* **WORK TASK**
Search the records below for the word "Lemma". Copy each line where it occurs.

(THE INPUT)

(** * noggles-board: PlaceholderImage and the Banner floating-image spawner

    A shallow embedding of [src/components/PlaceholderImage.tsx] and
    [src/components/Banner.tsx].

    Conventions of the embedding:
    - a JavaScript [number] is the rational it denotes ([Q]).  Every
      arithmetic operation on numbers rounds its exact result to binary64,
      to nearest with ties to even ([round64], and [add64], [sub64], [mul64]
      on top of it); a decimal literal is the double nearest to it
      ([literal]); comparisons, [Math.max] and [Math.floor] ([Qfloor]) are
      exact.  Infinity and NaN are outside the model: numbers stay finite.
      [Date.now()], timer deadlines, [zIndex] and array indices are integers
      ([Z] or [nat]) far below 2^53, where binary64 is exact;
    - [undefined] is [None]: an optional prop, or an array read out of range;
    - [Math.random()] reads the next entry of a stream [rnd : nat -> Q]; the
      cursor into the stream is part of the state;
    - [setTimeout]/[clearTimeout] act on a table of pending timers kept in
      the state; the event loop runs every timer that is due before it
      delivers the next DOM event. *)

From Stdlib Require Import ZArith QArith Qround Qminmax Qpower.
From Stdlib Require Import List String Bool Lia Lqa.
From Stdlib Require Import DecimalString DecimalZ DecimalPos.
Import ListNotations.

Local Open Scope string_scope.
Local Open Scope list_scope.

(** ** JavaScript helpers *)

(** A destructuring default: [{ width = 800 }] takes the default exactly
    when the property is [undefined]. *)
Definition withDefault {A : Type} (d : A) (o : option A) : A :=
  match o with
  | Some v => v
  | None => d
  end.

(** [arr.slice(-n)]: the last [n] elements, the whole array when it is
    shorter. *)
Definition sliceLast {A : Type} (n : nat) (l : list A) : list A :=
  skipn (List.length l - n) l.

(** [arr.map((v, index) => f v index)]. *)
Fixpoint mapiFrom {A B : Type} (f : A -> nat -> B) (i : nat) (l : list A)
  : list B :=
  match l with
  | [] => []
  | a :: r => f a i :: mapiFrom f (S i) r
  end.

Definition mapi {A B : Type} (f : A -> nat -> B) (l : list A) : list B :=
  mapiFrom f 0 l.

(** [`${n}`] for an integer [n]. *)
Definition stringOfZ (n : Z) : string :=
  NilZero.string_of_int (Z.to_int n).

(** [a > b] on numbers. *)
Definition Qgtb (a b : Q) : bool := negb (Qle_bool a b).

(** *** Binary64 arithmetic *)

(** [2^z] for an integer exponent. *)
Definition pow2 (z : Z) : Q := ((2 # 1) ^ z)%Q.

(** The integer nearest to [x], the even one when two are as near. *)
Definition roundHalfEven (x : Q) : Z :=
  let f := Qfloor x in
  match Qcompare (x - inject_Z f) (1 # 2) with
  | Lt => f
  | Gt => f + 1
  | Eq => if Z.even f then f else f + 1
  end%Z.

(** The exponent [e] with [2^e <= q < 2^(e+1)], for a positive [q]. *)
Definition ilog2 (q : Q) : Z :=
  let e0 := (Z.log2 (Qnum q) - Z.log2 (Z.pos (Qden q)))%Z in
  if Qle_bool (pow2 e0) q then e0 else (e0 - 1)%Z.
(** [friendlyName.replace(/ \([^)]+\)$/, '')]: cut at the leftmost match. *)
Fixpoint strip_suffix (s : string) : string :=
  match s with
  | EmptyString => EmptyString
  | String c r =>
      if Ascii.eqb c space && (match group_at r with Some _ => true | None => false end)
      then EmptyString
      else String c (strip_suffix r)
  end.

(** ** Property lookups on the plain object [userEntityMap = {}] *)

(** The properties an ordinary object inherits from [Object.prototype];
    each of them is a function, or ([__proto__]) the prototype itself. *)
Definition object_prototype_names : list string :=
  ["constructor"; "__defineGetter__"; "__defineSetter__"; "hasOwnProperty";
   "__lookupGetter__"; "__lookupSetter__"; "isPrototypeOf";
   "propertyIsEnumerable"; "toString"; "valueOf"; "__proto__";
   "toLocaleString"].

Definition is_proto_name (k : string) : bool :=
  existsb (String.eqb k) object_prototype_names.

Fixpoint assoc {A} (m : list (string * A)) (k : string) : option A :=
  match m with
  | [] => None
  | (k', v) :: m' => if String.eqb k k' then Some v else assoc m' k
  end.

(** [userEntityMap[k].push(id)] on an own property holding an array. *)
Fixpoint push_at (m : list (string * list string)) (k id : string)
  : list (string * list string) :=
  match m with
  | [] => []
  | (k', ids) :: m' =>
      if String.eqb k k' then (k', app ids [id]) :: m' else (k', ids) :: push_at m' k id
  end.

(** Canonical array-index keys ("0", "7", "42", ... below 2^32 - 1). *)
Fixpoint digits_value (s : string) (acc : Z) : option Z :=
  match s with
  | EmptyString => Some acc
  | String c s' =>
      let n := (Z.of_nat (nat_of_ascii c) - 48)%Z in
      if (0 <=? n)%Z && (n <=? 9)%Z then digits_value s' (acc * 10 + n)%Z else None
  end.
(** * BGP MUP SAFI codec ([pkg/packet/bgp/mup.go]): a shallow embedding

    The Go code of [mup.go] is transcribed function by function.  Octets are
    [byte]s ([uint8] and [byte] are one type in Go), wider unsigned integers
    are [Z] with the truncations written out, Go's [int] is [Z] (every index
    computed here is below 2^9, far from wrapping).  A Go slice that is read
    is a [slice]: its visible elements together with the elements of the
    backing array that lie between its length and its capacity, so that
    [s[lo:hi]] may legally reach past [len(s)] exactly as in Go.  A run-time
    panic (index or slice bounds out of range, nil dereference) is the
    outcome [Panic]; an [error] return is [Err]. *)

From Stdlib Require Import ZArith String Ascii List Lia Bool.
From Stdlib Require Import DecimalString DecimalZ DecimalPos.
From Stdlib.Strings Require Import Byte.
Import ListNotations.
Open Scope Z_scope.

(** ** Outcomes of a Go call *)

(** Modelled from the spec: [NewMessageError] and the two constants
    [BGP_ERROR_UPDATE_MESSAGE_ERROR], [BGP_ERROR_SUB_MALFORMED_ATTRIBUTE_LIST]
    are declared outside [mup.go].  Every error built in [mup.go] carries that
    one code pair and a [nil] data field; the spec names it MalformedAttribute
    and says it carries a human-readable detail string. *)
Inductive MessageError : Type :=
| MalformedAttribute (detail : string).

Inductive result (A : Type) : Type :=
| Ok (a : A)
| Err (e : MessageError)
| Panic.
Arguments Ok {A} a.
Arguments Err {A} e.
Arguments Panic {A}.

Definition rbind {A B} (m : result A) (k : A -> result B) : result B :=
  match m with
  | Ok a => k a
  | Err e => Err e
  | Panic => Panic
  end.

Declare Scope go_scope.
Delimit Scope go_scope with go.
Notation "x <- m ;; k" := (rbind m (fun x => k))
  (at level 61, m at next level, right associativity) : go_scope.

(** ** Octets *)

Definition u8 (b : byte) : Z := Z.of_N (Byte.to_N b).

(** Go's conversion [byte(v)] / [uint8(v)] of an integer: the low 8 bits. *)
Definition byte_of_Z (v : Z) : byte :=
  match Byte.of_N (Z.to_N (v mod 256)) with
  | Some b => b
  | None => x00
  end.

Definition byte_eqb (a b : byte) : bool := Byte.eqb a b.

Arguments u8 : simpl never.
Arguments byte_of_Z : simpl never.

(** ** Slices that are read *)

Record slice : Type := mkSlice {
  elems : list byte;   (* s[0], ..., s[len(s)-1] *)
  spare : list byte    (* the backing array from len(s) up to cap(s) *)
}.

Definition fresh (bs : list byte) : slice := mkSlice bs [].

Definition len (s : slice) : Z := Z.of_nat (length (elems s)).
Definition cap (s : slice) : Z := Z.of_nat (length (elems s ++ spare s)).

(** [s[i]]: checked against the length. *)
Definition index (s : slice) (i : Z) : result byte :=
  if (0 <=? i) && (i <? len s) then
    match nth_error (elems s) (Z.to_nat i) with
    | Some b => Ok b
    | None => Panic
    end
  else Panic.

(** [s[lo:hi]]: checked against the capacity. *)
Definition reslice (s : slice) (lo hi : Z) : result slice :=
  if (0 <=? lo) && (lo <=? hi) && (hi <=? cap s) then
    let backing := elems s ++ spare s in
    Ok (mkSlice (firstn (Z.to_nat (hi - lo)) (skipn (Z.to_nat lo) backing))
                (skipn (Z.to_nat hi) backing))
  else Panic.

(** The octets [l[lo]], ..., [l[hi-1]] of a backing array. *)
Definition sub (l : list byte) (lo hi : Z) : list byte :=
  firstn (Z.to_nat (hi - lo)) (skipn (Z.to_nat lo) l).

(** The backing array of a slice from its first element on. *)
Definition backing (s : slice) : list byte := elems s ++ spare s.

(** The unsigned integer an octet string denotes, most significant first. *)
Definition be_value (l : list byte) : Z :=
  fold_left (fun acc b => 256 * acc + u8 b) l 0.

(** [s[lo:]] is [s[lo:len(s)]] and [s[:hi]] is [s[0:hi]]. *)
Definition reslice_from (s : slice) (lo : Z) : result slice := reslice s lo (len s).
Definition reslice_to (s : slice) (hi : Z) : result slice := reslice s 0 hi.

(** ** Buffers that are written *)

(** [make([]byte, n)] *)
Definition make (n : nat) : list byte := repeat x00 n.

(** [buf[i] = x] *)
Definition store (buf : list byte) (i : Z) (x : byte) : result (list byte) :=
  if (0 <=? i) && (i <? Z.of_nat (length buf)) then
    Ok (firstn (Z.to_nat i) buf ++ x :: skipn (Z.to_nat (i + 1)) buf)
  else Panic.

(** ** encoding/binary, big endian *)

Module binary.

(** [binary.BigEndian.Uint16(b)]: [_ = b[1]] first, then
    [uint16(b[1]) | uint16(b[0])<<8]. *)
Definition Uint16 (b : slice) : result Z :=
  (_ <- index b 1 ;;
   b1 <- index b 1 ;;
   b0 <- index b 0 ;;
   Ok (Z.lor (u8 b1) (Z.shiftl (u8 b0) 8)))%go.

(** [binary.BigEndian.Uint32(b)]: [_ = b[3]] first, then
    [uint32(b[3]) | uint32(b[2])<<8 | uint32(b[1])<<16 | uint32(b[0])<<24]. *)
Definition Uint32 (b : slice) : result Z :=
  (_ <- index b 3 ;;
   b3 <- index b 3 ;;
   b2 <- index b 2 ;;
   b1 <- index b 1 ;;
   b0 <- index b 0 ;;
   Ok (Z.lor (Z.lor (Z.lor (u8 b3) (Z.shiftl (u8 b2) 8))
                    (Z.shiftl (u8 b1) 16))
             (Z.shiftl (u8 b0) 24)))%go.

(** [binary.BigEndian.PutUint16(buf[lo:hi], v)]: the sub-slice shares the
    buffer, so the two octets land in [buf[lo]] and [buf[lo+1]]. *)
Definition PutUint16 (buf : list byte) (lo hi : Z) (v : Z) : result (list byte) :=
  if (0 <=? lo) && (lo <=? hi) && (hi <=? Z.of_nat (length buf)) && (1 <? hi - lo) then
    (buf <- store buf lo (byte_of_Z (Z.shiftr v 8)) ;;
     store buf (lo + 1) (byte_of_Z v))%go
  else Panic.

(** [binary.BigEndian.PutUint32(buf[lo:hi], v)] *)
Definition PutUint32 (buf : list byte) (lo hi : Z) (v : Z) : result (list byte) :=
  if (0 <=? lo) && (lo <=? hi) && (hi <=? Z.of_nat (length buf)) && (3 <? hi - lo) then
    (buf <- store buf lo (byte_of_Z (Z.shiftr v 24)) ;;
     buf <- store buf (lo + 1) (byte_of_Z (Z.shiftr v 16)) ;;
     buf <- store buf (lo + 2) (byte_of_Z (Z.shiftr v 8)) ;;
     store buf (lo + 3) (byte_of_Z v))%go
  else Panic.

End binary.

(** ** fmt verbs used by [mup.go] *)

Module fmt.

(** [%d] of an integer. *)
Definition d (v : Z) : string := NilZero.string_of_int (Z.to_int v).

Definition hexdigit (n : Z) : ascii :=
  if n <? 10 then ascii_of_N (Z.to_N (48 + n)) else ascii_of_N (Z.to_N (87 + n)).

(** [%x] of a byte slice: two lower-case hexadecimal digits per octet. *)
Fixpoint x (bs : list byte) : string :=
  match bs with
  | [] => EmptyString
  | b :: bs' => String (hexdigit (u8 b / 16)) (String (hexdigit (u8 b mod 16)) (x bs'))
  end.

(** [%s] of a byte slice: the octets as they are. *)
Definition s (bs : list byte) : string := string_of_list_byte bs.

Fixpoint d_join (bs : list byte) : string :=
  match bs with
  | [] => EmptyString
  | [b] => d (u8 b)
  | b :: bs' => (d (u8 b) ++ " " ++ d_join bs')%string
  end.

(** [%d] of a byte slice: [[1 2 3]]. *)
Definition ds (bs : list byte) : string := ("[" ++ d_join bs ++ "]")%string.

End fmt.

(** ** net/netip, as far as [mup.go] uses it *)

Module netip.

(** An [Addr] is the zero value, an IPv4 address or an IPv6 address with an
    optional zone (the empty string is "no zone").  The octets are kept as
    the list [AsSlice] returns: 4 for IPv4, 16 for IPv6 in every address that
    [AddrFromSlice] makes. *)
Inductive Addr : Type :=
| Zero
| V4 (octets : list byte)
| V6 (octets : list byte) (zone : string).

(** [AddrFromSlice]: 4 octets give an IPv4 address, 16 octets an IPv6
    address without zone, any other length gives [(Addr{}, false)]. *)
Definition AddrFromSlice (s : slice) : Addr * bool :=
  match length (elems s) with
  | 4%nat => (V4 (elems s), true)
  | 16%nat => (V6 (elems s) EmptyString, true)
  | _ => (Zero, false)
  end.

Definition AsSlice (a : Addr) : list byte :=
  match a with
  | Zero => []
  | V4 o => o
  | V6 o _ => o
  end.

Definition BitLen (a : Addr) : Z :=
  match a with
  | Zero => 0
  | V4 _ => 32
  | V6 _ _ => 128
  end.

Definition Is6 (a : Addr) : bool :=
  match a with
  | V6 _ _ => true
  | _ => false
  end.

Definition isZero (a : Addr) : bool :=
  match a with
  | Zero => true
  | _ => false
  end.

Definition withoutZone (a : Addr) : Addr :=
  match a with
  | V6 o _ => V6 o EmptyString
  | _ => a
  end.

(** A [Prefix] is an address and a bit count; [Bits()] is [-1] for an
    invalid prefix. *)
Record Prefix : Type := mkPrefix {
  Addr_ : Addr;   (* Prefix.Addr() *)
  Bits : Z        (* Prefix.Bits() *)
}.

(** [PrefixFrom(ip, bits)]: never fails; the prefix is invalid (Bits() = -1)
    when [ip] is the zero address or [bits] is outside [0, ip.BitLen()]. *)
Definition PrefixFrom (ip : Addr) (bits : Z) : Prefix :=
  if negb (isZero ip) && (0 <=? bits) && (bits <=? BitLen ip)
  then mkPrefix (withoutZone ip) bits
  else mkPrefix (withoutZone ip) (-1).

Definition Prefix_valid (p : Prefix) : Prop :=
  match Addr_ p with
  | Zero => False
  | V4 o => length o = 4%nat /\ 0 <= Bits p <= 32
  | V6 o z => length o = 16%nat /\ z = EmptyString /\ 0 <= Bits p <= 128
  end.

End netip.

(End THE INPUT)
(THE INPUT)

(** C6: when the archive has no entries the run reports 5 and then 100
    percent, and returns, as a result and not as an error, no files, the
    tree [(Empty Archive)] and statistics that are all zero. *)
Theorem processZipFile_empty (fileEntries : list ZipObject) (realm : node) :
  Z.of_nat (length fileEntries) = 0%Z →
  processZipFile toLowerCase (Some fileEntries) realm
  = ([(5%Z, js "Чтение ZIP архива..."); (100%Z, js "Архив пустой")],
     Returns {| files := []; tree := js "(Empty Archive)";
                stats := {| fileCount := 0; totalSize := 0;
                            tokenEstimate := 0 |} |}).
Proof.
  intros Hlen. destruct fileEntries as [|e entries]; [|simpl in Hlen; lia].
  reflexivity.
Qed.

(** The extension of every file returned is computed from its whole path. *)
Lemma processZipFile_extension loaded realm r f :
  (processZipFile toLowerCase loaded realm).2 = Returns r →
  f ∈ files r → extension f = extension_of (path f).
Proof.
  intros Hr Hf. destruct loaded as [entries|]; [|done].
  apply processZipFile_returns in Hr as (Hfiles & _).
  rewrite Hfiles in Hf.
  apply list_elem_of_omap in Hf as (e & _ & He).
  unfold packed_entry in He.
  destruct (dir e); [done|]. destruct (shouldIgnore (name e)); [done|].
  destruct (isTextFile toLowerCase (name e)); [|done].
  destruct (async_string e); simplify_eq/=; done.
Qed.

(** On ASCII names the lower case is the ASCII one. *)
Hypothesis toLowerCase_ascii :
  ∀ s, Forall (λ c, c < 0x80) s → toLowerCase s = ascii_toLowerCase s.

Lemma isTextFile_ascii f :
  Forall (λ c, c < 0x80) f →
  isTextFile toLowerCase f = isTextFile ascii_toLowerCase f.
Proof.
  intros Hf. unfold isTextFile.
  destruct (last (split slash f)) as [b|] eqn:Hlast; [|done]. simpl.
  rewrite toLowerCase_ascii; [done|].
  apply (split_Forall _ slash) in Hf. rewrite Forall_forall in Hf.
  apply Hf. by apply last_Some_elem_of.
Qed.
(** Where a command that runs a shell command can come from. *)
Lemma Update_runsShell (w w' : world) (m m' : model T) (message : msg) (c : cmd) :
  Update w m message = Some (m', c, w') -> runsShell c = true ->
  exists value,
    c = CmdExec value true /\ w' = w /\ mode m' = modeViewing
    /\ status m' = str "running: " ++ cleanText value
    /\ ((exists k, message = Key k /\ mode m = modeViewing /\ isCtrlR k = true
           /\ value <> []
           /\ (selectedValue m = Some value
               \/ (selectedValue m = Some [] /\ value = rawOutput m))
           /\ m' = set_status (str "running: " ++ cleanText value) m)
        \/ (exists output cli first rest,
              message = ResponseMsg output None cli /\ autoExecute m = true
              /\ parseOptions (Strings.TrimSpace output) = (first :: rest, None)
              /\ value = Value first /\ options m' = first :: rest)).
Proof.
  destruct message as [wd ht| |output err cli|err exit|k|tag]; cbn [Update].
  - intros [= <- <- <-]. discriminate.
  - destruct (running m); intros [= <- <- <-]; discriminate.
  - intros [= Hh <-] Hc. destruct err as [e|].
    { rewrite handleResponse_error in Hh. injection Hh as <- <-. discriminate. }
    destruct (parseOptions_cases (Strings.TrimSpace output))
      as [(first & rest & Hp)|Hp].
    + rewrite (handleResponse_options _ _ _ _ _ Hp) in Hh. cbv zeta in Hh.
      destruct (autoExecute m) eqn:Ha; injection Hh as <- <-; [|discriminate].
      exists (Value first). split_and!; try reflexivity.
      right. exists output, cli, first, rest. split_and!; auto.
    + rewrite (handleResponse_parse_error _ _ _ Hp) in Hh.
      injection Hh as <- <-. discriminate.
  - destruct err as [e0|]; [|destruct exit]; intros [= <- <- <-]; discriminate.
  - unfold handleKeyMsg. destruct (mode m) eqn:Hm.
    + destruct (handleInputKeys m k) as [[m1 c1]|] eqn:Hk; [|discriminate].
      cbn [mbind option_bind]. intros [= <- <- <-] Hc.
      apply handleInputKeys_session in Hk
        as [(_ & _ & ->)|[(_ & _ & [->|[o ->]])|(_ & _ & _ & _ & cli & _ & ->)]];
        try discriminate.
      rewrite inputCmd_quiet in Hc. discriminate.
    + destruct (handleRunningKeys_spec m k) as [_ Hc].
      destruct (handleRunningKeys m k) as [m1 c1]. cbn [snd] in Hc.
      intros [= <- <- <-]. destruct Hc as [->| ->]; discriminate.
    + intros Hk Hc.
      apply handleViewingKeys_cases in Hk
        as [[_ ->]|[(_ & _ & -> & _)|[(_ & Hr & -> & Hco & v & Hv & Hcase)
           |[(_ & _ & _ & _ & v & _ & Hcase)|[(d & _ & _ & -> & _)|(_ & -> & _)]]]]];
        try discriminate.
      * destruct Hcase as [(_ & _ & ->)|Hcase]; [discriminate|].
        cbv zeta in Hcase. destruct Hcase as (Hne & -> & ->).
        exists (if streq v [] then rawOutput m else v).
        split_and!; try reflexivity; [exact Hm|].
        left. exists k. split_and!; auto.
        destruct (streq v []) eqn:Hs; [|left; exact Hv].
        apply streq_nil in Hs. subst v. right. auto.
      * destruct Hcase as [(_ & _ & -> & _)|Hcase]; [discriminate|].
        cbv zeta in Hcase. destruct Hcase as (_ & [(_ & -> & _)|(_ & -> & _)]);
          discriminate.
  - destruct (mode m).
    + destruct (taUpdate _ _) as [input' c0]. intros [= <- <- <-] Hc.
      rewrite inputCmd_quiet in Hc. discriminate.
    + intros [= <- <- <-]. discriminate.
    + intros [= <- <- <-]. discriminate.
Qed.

(End THE INPUT)

* **ANSWER FOR THE TASK**
Lemma processZipFile_extension loaded realm r f :
Lemma isTextFile_ascii f :
Lemma Update_runsShell (w w' : world) (m m' : model T) (message : msg) (c : cmd) :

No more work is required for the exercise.